§ **YOUR OBJECTIVE**
Return, unaltered, every line from the beginning of the material below up to and including the one with "- [PdfTextExtraction.detectScriptStructure], [cleanPdfText]".

§ **RECORD EXCERPTS**
(** * Script Buddy: the script structuring engine

    A shallow embedding of the text-structuring code of the repository:

    - [CharacterRecognitionService.analyzeScriptText] with its private helpers
      ([extractScriptTitle], [isCommonWord], [isSceneDirection],
      [looksLikeDialogue]) from [src/services/character-recognition.service.ts];
    - [parseScript] and the queries [extractCharacters],
      [getLinesForCharacter] and [getCueLines] from
      [src/services/parser.service.ts];
    - [PdfTextExtraction.detectScriptStructure], [cleanPdfText] and
      [organizeExtractedText] from [src/services/pdf-extraction-module.js];
    - [PdfExtractionEngine.atobPolyfill] and [base64ToArrayBuffer] from
      [src/services/pdf-extraction.service.ts];
    - [getCharacterName] of the reader component
      [src/components/ScriptReader/ScriptReader.tsx].

    JavaScript strings are sequences of UTF-16 code units; they are modelled
    as lists of code units.  Regular expressions are embedded as syntax trees
    run by a backtracking matcher with the host's greedy, leftmost semantics.
    A [Map] keeps its insertion order and is modelled as an association list.
    Property accesses on [undefined] raise; this is modelled by [Outcome]. *)

From Stdlib Require Import String Ascii.
From Stdlib Require Import List NArith ZArith Arith Bool Lia.
From Stdlib Require Import Sorted Permutation.
From Stdlib Require Decimal DecimalNat.
Import ListNotations.

Set Implicit Arguments.

(** ** Strings *)

Definition CodeUnit := N.
Definition Str := list CodeUnit.

(** A source literal (ASCII only) as a list of code units. *)
Definition lit (s : string) : Str := map N_of_ascii (list_ascii_of_string s).

Fixpoint eqb_str (a b : Str) : bool :=
  match a, b with
  | [], [] => true
  | x :: a', y :: b' => (x =? y)%N && eqb_str a' b'
  | _, _ => false
  end.

(** ECMAScript WhiteSpace and LineTerminator code points: what [trim] strips
    and what [\s] matches. *)
Definition isLineTerminator (c : CodeUnit) : bool :=
  ((c =? 10) || (c =? 13) || (c =? 8232) || (c =? 8233))%N.

Definition isWhiteSpace (c : CodeUnit) : bool :=
  ((c =? 9) || (c =? 11) || (c =? 12) || (c =? 32) || (c =? 160)
   || (c =? 5760) || ((8192 <=? c) && (c <=? 8202))
   || (c =? 8239) || (c =? 8287) || (c =? 12288) || (c =? 65279))%N
  || isLineTerminator c.

Fixpoint trimStart (s : Str) : Str :=
  match s with
  | c :: s' => if isWhiteSpace c then trimStart s' else s
  | [] => []
  end.

Definition trimEnd (s : Str) : Str := rev (trimStart (rev s)).

Definition trim (s : Str) : Str := trimEnd (trimStart s).

(** [s.split('\n')]: never empty, the empty string splits into one empty
    piece. *)
Fixpoint split_nl (s : Str) : list Str :=
  match s with
  | [] => [[]]
  | c :: s' =>
      if (c =? 10)%N then [] :: split_nl s'
      else match split_nl s' with
           | l :: ls => (c :: l) :: ls
           | [] => [[c]]
           end
  end.

Fixpoint startsWith (p s : Str) : bool :=
  match p, s with
  | [], _ => true
  | x :: p', y :: s' => (x =? y)%N && startsWith p' s'
  | _ :: _, [] => false
  end.

Definition endsWith (p s : Str) : bool := startsWith (rev p) (rev s).

(** [s.includes(c)] and [s.indexOf(c)] for a one-unit needle. *)
Definition includes (c : CodeUnit) (s : Str) : bool := existsb (N.eqb c) s.

Fixpoint indexOf (c : CodeUnit) (s : Str) : option nat :=
  match s with
  | [] => None
  | x :: s' => if (x =? c)%N then Some 0
               else option_map S (indexOf c s')
  end.

(** [s.substring(n)] and [s.substring(0, n)]. *)
Definition substring (n : nat) (s : Str) : Str := skipn n s.
Definition substring0 (n : nat) (s : Str) : Str := firstn n s.

Definition colon : CodeUnit := 58%N.
Definition space : CodeUnit := 32%N.

(** [n.toString()] of a non-negative integer counter. *)
Fixpoint digits (d : Decimal.uint) : Str :=
  match d with
  | Decimal.Nil => []
  | Decimal.D0 d' => 48%N :: digits d'
  | Decimal.D1 d' => 49%N :: digits d'
  | Decimal.D2 d' => 50%N :: digits d'
  | Decimal.D3 d' => 51%N :: digits d'
  | Decimal.D4 d' => 52%N :: digits d'
  | Decimal.D5 d' => 53%N :: digits d'
  | Decimal.D6 d' => 54%N :: digits d'
  | Decimal.D7 d' => 55%N :: digits d'
  | Decimal.D8 d' => 56%N :: digits d'
  | Decimal.D9 d' => 57%N :: digits d'
  end.

Definition toString (n : nat) : Str := digits (Nat.to_uint n).

(** Upper-casing of the ASCII range; [toUpperCase] of the host agrees with it
    on ASCII text. *)
Definition upperUnit (c : CodeUnit) : CodeUnit :=
  if ((97 <=? c) && (c <=? 122))%N then (c - 32)%N else c.

Definition asciiToUpperCase (s : Str) : Str := map upperUnit s.

(** ** Regular expressions *)

Inductive Regex : Type :=
| Empty
| One (p : CodeUnit -> bool)
| Cat (r1 r2 : Regex)
| Alt (r1 r2 : Regex)
| Star (r : Regex)
| Group (i : nat) (r : Regex)
| Bol (multiline : bool)
| Eol (multiline : bool).

Definition Plus (r : Regex) : Regex := Cat r (Star r).

Declare Scope regex_scope.
Delimit Scope regex_scope with re.
Infix ">>" := Cat (at level 41, right associativity) : regex_scope.

(** [r1|r2|...], tried from left to right. *)
Fixpoint anyOf (rs : list Regex) : Regex :=
  match rs with
  | [] => One (fun _ => false)
  | [r] => r
  | r :: rs' => Alt r (anyOf rs')
  end.

(** Character classes of the source patterns. *)
Definition chr (c : ascii) : CodeUnit -> bool := N.eqb (N_of_ascii c).
Definition upperAZ (c : CodeUnit) : bool := ((65 <=? c) && (c <=? 90))%N.
Definition lowerAZ (c : CodeUnit) : bool := ((97 <=? c) && (c <=? 122))%N.
Definition digit (c : CodeUnit) : bool := ((48 <=? c) && (c <=? 57))%N.
Definition letterOrSpace (c : CodeUnit) : bool :=
  upperAZ c || lowerAZ c || isWhiteSpace c.

(** With the [i] flag a pattern letter of the ASCII range matches exactly
    its two ASCII cases: canonicalisation never maps a code unit above 127
    into the ASCII range. *)
Definition chrI (c : ascii) : CodeUnit -> bool :=
  fun x => (upperUnit x =? upperUnit (N_of_ascii c))%N.

Fixpoint word (f : ascii -> CodeUnit -> bool) (s : string) : Regex :=
  match s with
  | EmptyString => Empty
  | String c s' => Cat (One (f c)) (word f s')
  end.

Definition Caps := list (nat * Str).

Definition atBol (multiline : bool) (prev : option CodeUnit) : bool :=
  match prev with
  | None => true
  | Some c => multiline && isLineTerminator c
  end.

Definition atEol (multiline : bool) (s : Str) : bool :=
  match s with
  | [] => true
  | c :: _ => multiline && isLineTerminator c
  end.

Definition Found := (option CodeUnit * Str * Caps)%type.

(** The backtracking matcher, in continuation-passing style.  [prev] is the
    code unit before the current position, [s] the input from the current
    position on.  [Star] is greedy and refuses an iteration that consumes
    nothing; as every iteration shortens the input, [length s] iterations
    always suffice. *)
Fixpoint matchAt (r : Regex) (prev : option CodeUnit) (s : Str) (caps : Caps)
  (k : option CodeUnit -> Str -> Caps -> option Found) {struct r}
  : option Found :=
  match r with
  | Empty => k prev s caps
  | One p =>
      match s with
      | c :: s' => if p c then k (Some c) s' caps else None
      | [] => None
      end
  | Cat r1 r2 =>
      matchAt r1 prev s caps (fun prev' s' caps' => matchAt r2 prev' s' caps' k)
  | Alt r1 r2 =>
      match matchAt r1 prev s caps k with
      | Some x => Some x
      | None => matchAt r2 prev s caps k
      end
  | Star r1 =>
      (fix loop (fuel : nat) (prev : option CodeUnit) (s : Str) (caps : Caps)
         : option Found :=
         match fuel with
         | O => k prev s caps
         | S fuel' =>
             match matchAt r1 prev s caps
                     (fun prev' s' caps' =>
                        if length s' <? length s
                        then loop fuel' prev' s' caps'
                        else None) with
             | Some x => Some x
             | None => k prev s caps
             end
         end) (length s) prev s caps
  | Group i r1 =>
      matchAt r1 prev s caps
        (fun prev' s' caps' =>
           k prev' s' ((i, firstn (length s - length s') s) :: caps'))
  | Bol m => if atBol m prev then k prev s caps else None
  | Eol m => if atEol m s then k prev s caps else None
  end.

Record Match := {
  matched : Str;          (* match[0] *)
  groups : Caps;
  lastPrev : option CodeUnit;
  remainder : Str         (* the input after the match *)
}.

(** The leftmost match at or after the current position. *)
Fixpoint search (r : Regex) (prev : option CodeUnit) (s : Str) : option Match :=
  match matchAt r prev s [] (fun p s' caps => Some (p, s', caps)) with
  | Some (p, s', caps) =>
      Some {| matched := firstn (length s - length s') s;
              groups := caps; lastPrev := p; remainder := s' |}
  | None =>
      match s with
      | [] => None
      | c :: s' => search r (Some c) s'
      end
  end.

(** [re.exec(s)] with [lastIndex = 0], [s.match(re)] without the [g] flag. *)
Definition exec (r : Regex) (s : Str) : option Match := search r None s.

(** [re.test(s)]. *)
Definition test (r : Regex) (s : Str) : bool :=
  match exec r s with Some _ => true | None => false end.

(** [match[i]]. *)
Fixpoint group (i : nat) (caps : Caps) : option Str :=
  match caps with
  | [] => None
  | (j, g) :: caps' => if i =? j then Some g else group i caps'
  end.

(** [s.match(re)] with the [g] flag: all matches, each search resuming where
    the previous match ended (one unit further after an empty match). *)
Fixpoint matchAllFrom (fuel : nat) (r : Regex) (prev : option CodeUnit)
  (s : Str) : list Str :=
  match fuel with
  | O => []
  | S fuel' =>
      match search r prev s with
      | None => []
      | Some m =>
          matched m ::
          match matched m, remainder m with
          | [], [] => []
          | [], c :: s' => matchAllFrom fuel' r (Some c) s'
          | _ :: _, s' => matchAllFrom fuel' r (lastPrev m) s'
          end
      end
  end.

Definition matchAll (r : Regex) (s : Str) : list Str :=
  matchAllFrom (S (length s)) r None s.

(** ** Host containers and exceptions *)

(** A [Map] with string keys: insertion-ordered, keys unique. *)
Definition JsMap (V : Type) := list (Str * V).

Fixpoint Map_get (V : Type) (m : JsMap V) (k : Str) : option V :=
  match m with
  | [] => None
  | (k', v) :: m' => if eqb_str k' k then Some v else Map_get m' k
  end.

Fixpoint Map_set (V : Type) (m : JsMap V) (k : Str) (v : V) : JsMap V :=
  match m with
  | [] => [(k, v)]
  | (k', v') :: m' =>
      if eqb_str k' k then (k', v) :: m' else (k', v') :: Map_set m' k v
  end.

Definition Map_has (V : Type) (m : JsMap V) (k : Str) : bool :=
  match Map_get m k with Some _ => true | None => false end.

Definition Map_keys (V : Type) (m : JsMap V) : list Str := map fst m.
Definition Map_values (V : Type) (m : JsMap V) : list V := map snd m.
Definition Map_entries (V : Type) (m : JsMap V) : list (Str * V) := m.
Definition Map_size (V : Type) (m : JsMap V) : nat := length m.
(** The log lines of the refusals. *)
Definition refusal_lines (seeds : list config.endpoint)
    (codes : list error_code) : list action :=
  zip_with (fun seed ec => act_log log_info (failure_contacting_seed seed ec))
    seeds codes.

(** The callback an event completes: the call by which the seeder handed
    it over. *)
Definition completes (e : event) : option action :=
  match e with
  | connected _ _ seed h => Some (act_connect seed h)
  | stopped _ node seed h => Some (act_subscribe_stop node seed h)
  | handshaken _ node seed h => Some (act_handshake_ready node seed h false)
  | sent _ node seed h => Some (act_send_get_address node seed h)
  | received _ _ seed node h => Some (act_subscribe_address node seed h)
  | stored _ address => Some (act_store address)
  | hosts_changed _ => None
  end.

(** The callbacks handed over in a trace, each of which a collaborator
    completes once. *)
Definition awaited (t : list action) : list action :=
  omap (fun a =>
          match a with
          | act_connect _ _
          | act_subscribe_stop _ _ _
          | act_handshake_ready _ _ _ _
          | act_subscribe_address _ _ _
          | act_send_get_address _ _ _
          | act_store _ => Some a
          | _ => None
          end) t.

(** ** Scenarios *)

Definition seedA : config.endpoint :=
  {| config.host := "seed.bitnodes.io"; config.port := 8333 |}.

Definition seedB : config.endpoint :=
  {| config.host := "seed.bitcoinstats.com"; config.port := 8333 |}.

(** The completion callback that [start] builds in a fresh world for
    [seed_count] seeds, [hosts] known hosts and the caller's handler. *)
Definition completion_callback (seed_count hosts : nat) : seeded_handler :=
  async_parallel_dispatch 0 seed_count
    (bind_handle_synced hosts caller_handler).

Definition callback1 (hosts : nat) : seeded_handler :=
  completion_callback 1 hosts.

(** The whole life of one seed's attempt that is lost: the connection is
    made, the handshake fails with [ec], and the channel reports its stop
    with the success code. *)
Definition dropped_attempt (seed : config.endpoint) (node : channel_ptr)
    (hosts : nat) (ec : error_code) : list event :=
  [connected error.success node seed (callback1 hosts);
   handshaken ec node seed (callback1 hosts);
   stopped error.success node seed (callback1 hosts)].

(** Two seeds: the first answers with one address, and the channel then
    reports the stop the seeder itself asked for; the second seed's
    connection is still being made. *)
Definition own_stop (hosts : nat) : list event :=
  let cb := completion_callback 2 hosts in
  [connected error.success 7 seedA cb;
   handshaken error.success 7 seedA cb;
   received error.success
     {| addresses := [{| ip := "10.0.0.1"; address_port := 8333 |}] |}
     seedA 7 cb;
   stopped error.channel_stopped 7 seedA cb].

(** * Properties *)

(** ** The monad *)

Lemma bind_ok {A B} (c : M A) (k : A -> M B) w a w' :
  c w = ok a w' -> (c ≫= k) w = k a w'.
Proof. intros E. unfold mbind, M_bind. now rewrite E. Qed.

Lemma bind_raised {A B} (c : M A) (k : A -> M B) w f :
  c w = raised f -> (c ≫= k) w = raised f.
Proof. intros E. unfold mbind, M_bind. now rewrite E. Qed.

Lemma extend_nil w : extend [] w = w.
Proof. destruct w. unfold extend. cbn. now rewrite app_nil_r. Qed.

Lemma extend_extend l1 l2 w : extend l2 (extend l1 w) = extend (l1 ++ l2) w.
Proof. unfold extend. cbn. now rewrite app_assoc. Qed.

Lemma emit_extend a w : emit a w = ok tt (extend [a] w).
Proof. reflexivity. Qed.

Lemma log_extend level message w :
  log level message w = ok tt (extend [act_log level message] w).
Proof. reflexivity. Qed.

Lemma for_each_emit {A} (f : A -> action) (l : list A) w :
  for_each l (fun x => emit (f x)) w = ok tt (extend (map f l) w).
Proof.
  revert w. induction l as [|x l IH]; intros w; cbn [for_each map].
  - now rewrite extend_nil.
  - rewrite (bind_ok _ _ w tt (extend [f x] w)) by apply emit_extend.
    rewrite IH. now rewrite extend_extend.
Qed.

Lemma to_bool_true ec : to_bool ec = true <-> ec <> error.success.
Proof. destruct ec; cbn; split; congruence. Qed.

Lemma to_bool_false ec : to_bool ec = false <-> ec = error.success.
Proof. destruct ec; cbn; split; congruence. Qed.

(** A [seeded_handler] never fails an assertion: the only fault of a call
    is the empty function's. *)
Lemma invoke_fault h : forall ec w f,
  invoke h ec w = raised f -> f = bad_function_call.
Proof.
  induction h as [| |hosts h IH|counter n h IH]; intros ec w f; cbn [invoke].
  - unfold raise. congruence.
  - rewrite emit_extend. congruence.
  - unfold handle_synced_to. destruct (to_bool ec); [apply IH|].
    unfold mbind, M_bind, size_. apply IH.
  - unfold signal. destruct (counters w !! counter) as [b|]; [|congruence].
    destruct (decide (n <= arrived b)); [congruence|].
    cbn [arrived]. destruct (decide (S (arrived b) = n)); [apply IH|congruence].
Qed.

(** ** [seeder::handle_synced] *)

(** C5: a barrier error is handed on unchanged; without one the result is
    success when the host pool is now strictly larger than at the start of
    the run, and [error::operation_failed] when it is not. *)
Theorem handle_synced_aggregate ec host_start_count h w :
  exists r,
    handle_synced ec host_start_count h w = invoke h r w /\
    (ec <> error.success -> r = ec) /\
    (ec = error.success ->
       (host_start_count < host_pool_size w <-> r = error.success) /\
       (host_pool_size w <= host_start_count <->
          r = error.operation_failed)).
Proof.
  unfold handle_synced, handle_synced_to.
  destruct (to_bool ec) eqn:E.
  - exists ec. split; [reflexivity|]. apply to_bool_true in E.
    split; [reflexivity|contradiction].
  - apply to_bool_false in E. subst ec.
    unfold mbind, M_bind, size_.
    destruct (bool_decide (host_start_count < host_pool_size w)) eqn:D.
    + apply bool_decide_eq_true in D. exists error.success.
      repeat split; auto; try lia; try congruence.
    + apply bool_decide_eq_false in D. exists error.operation_failed.
      repeat split; auto; try lia; try congruence.
Qed.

§ **OUTPUT FOR THIS TASK**
(** * Script Buddy: the script structuring engine

    A shallow embedding of the text-structuring code of the repository:

    - [CharacterRecognitionService.analyzeScriptText] with its private helpers
      ([extractScriptTitle], [isCommonWord], [isSceneDirection],
      [looksLikeDialogue]) from [src/services/character-recognition.service.ts];
    - [parseScript] and the queries [extractCharacters],
      [getLinesForCharacter] and [getCueLines] from
      [src/services/parser.service.ts];
    - [PdfTextExtraction.detectScriptStructure], [cleanPdfText] and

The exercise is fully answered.